= Margaret Pope (journalist and anticolonial activist) =

British journalist and anti-colonial activist (born 1918)

Margaret Pope (1918–?), was a British journalist and anti-colonial activist. In the late 1940s and early 1950s, she lived in North Africa and worked on behalf of the Moroccan and Algerian independence movements, up until Algerian independence in 1962. She remained in North Africa and worked in radio until 1965.

== Biography ==
Margaret Pope was born in Hawarden, UK in 1918. In the 1930s, she supported Maude Royden's peace activism, and traveled to Mandatory Palestine.

After the Second World War, Pope lived in Cairo, where she produced English-language publicity for the Algerian, Tunisian, and Moroccan nationalists at the Office of the Arab Maghreb. She travelled frequently between Cairo and Tangiers, and sometimes carried messages into Europe for North African nationalists. She moved to Tangier in 1950, and worked closely with Moroccan nationalists Mohammed al-Fasi and Allal al-Fasi.
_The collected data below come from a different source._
(** Modelled from the spec: the definitions of mtu.h and integer.h, used
    where a concrete header is needed (examples and counterexamples).  The
    delta is the sum of the frame-side and tun-side overhead, the tun-side
    MTU is [link_mtu] minus the delta (section 3), the ceiling is
    [link_mtu], the floor is the minimum tun MTU plus the delta, and the
    clamp returns the floor when the interval is empty. *)
Definition mtu_h_model : mtu_h := {|
  TUN_MTU_MIN := 100;
  TUN_LINK_DELTA := fun f => int_add (extra_frame f) (extra_tun f);
  TUN_MTU_SIZE := fun f =>
    int_sub (link_mtu f) (int_add (extra_frame f) (extra_tun f));
  EXPANDED_SIZE := fun f => link_mtu f;
  EXPANDED_SIZE_MIN := fun f =>
    int_add 100 (int_add (extra_frame f) (extra_tun f));
  SET_MTU_TUN := 1;
  SET_MTU_UPPER_BOUND := 2;
  constrain_int := fun x lo hi =>
    if hi <? lo then lo
    else if x <? lo then lo
    else if hi <? x then hi
    else x
|}.

(* ------------------------------------------------------------------ *)
(** ** Frame finaliser, dynamic MTU controller, frame printing *)

(** The buffer [out] that [frame_print] fills. *)
Definition frame_print_out (f : frame) (prefix : option string) : buffer :=
  let out := alloc_buf_gc 256 in
  let out :=
    match prefix with
    | Some p => buf_printf out (p ++ " ")
    | None => out
    end in
  let out := buf_printf out "[" in
  let out := buf_printf out (" L:" ++ fmt_d (link_mtu f)) in
  let out := buf_printf out (" D:" ++ fmt_d (link_mtu_dynamic f)) in
  let out := buf_printf out (" EF:" ++ fmt_d (extra_frame f)) in
  let out := buf_printf out (" EB:" ++ fmt_d (extra_buffer f)) in
  let out := buf_printf out (" ET:" ++ fmt_d (extra_tun f)) in
  let out := buf_printf out (" EL:" ++ fmt_d (extra_link f)) in
  buf_printf out " ]".

Definition frame_print (f : frame) (level : msglevel) (prefix : option string)
  : M unit :=
  msg level (BSTR (frame_print_out f prefix)).

(** The six fields as [frame_print] formats them, when nothing is cut. *)
Definition frame_fields (f : frame) : string :=
  "[" ++ " L:" ++ fmt_d (link_mtu f) ++ " D:" ++ fmt_d (link_mtu_dynamic f)
  ++ " EF:" ++ fmt_d (extra_frame f) ++ " EB:" ++ fmt_d (extra_buffer f)
  ++ " ET:" ++ fmt_d (extra_tun f) ++ " EL:" ++ fmt_d (extra_link f) ++ " ]".

(** A frame whose six fields are values of [int]. *)
Definition int_frame (f : frame) : Prop :=
  int_range (link_mtu f) /\ int_range (link_mtu_dynamic f)
  /\ int_range (extra_frame f) /\ int_range (extra_buffer f)
  /\ int_range (extra_tun f) /\ int_range (extra_link f).

Section Frame.

Context {H : mtu_h}.

(** The frame after the first statement of [frame_finalize]. *)
Definition frame_finalize_assign (f : frame)
           (link_mtu_defined : bool) (link_mtu_arg : Z)
           (tun_mtu_defined : bool) (tun_mtu : Z) : M frame :=
  if tun_mtu_defined
  then
    ASSERT (negb link_mtu_defined) "!link_mtu_defined" ;;
    ret (set_link_mtu f (int_add tun_mtu (TUN_LINK_DELTA f)))
  else
    ASSERT link_mtu_defined "link_mtu_defined" ;;
    ret (set_link_mtu f link_mtu_arg).

(** The value the first statement of [frame_finalize] gives to
    [link_mtu] when exactly one of the two MTUs is defined. *)
Definition assigned_link_mtu (f : frame) (link_mtu_arg : Z)
           (tun_mtu_defined : bool) (tun_mtu : Z) : Z :=
  if tun_mtu_defined then int_add tun_mtu (TUN_LINK_DELTA f) else link_mtu_arg.

(** The warning of [frame_finalize]. *)
Definition tun_mtu_warning (f : frame) : message :=
  mk_message M_WARN
    ("TUN MTU value (" ++ fmt_d (TUN_MTU_SIZE f) ++ ") must be at least "
     ++ fmt_d TUN_MTU_MIN).

Definition frame_finalize (f : frame)
           (link_mtu_defined : bool) (link_mtu_arg : Z)
           (tun_mtu_defined : bool) (tun_mtu : Z) : M frame :=
  f <<- frame_finalize_assign f link_mtu_defined link_mtu_arg
                              tun_mtu_defined tun_mtu ;;
  (if TUN_MTU_SIZE f <? TUN_MTU_MIN
   then
     msg M_WARN ("TUN MTU value (" ++ fmt_d (TUN_MTU_SIZE f)
                 ++ ") must be at least " ++ fmt_d TUN_MTU_MIN) ;;
     frame_print f M_FATAL (Some "MTU is too small")
   else ret tt) ;;
  ret (set_link_mtu_dynamic f (link_mtu f)).

(** [mtu] after the [SET_MTU_TUN] adjustment. *)
Definition adjusted_mtu (f : frame) (mtu flags : Z) : Z :=
  if flag_set flags SET_MTU_TUN
  then int_add mtu (TUN_LINK_DELTA f)
  else mtu.

(** The debug line of [frame_set_mtu_dynamic]. *)
Definition mtu_dynamic_line (mtu flags before after : Z) : message :=
  mk_message D_MTU_DEBUG
    ("MTU DYNAMIC mtu=" ++ fmt_d mtu ++ ", flags=" ++ fmt_d (to_uint flags)
     ++ ", " ++ fmt_d before ++ " -> " ++ fmt_d after).

(** Whether the call stores a value: the condition of the second [if] of
    [frame_set_mtu_dynamic]. *)
Definition stores (f : frame) (mtu flags : Z) : bool :=
  negb (flag_set flags SET_MTU_UPPER_BOUND)
  || (adjusted_mtu f mtu flags <? link_mtu_dynamic f).
(** [_.reject(collection, predicate)] on an array, from the position [i]
    on: the elements for which [predicate(element, index)] returns a falsy
    value, in their order.  The predicate is called on every element, and an
    exception that it raises, [None], escapes.  A collection that is missing
    counts as the empty array. *)
Fixpoint reject {A} (predicate : A → nat → option bool) (i : nat)
    (collection : list A) : option (list A) :=
  match collection with
  | [] => Some []
  | element :: rest =>
      match predicate element i with
      | None => None
      | Some rejected =>
          match reject predicate (S i) rest with
          | None => None
          | Some others => Some (if rejected then others else element :: others)
          end
      end
  end.

End Lodash.

(** ** Sample collaborators and a sample store

    Concrete stand-ins for what the engine takes from outside, for running
    the methods on examples: an evaluator for the one-attribute query, and the
    runtime's conversions on the values the examples use. *)

Module Sample.

(** A query [{ where: { attribute: v } }]. *)
Definition criteria : Type := string * value.

Fixpoint matching (i : nat) (options : criteria) (records : list record)
    : list (nat * record) :=
  match records with
  | [] => []
  | r :: rest =>
      if strict_eq (prop r options.1) options.2
      then (i, r) :: matching (S i) options rest
      else matching (S i) options rest
  end.

Definition waterlineCriteria (collectionName : string)
    (data_ : gmap string (list record)) (options : criteria) : resultSet :=
  let found := matching 0 options (default [] (data_ !! collectionName)) in
  {| results := found.*2; indicies := found.*1 |}.

(** No grouping, no sorting. *)
Definition Aggregate (options : criteria) (rs : list record)
    : error + list record := inr rs.

Definition digit (c : ascii) : option Z :=
  let n := nat_of_ascii c in
  if (48 <=? n)%nat && (n <=? 57)%nat then Some (Z.of_nat (n - 48)) else None.

Fixpoint digits (acc : Z) (s : string) : option Z :=
  match s with
  | EmptyString => Some acc
  | String c s' =>
      match digit c with
      | Some d => digits (10 * acc + d)%Z s'
      | None => None
      end
  end.

Definition unsigned (s : string) : option Z :=
  match s with
  | EmptyString => None
  | _ => digits 0%Z s
  end.

(** [ToNumber] on the empty string and on decimal integers with a sign. *)
Definition StringToNumber (s : string) : option Z :=
  match s with
  | EmptyString => Some 0%Z
  | String "-" s' => Z.opp <$> unsigned s'
  | String "+" s' => unsigned s'
  | _ => unsigned s
  end.

(** A JSON integer: no [+], no leading zero. *)
Definition json_integer (s : string) : option Z :=
  match s with
  | String "-" (String "0" (String _ _)) | String "0" (String _ _) => None
  | String "-" s' => Z.opp <$> unsigned s'
  | _ => unsigned s
  end.

(** [JSON.parse] on the values whose text is one of the literals [null],
    [true], [false] or an integer.  [undefined] and a plain object (whose
    text is [[object Object]]) make it throw; so does, in this sample, every
    other text. *)
Definition JSON_parse (v : value) : option value :=
  match v with
  | VUndefined | VObject _ => None
  | VNull => Some VNull
  | VBool b => Some (VBool b)
  | VNum n => Some (VNum n)
  | VStr s =>
      if String.eqb s "null" then Some VNull
      else if String.eqb s "true" then Some (VBool true)
      else if String.eqb s "false" then Some (VBool false)
      else VNum <$> json_integer s
  end.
In 1953, she attended the Asian Socialist Conference in Burma, on behalf of Morocco's Istiqlal Party.

After Moroccan independence in 1956, she worked in Rabat as an English-language broadcaster for Radio Maroc, and continued to act as a networker and publicity agent on behalf of the Algerian FLN. She claimed to have inspired Gavin Maxwell to write Lords of the Atlas : the rise and fall of the House of Glaoua, 1893-1956.

After Algerian independence in 1962, she resided in Algeria, but was expelled in 1965.

== Bibliography ==
- Pope, Margaret (1946). ABCs of the Arab World.  London: Socialist Book Centre.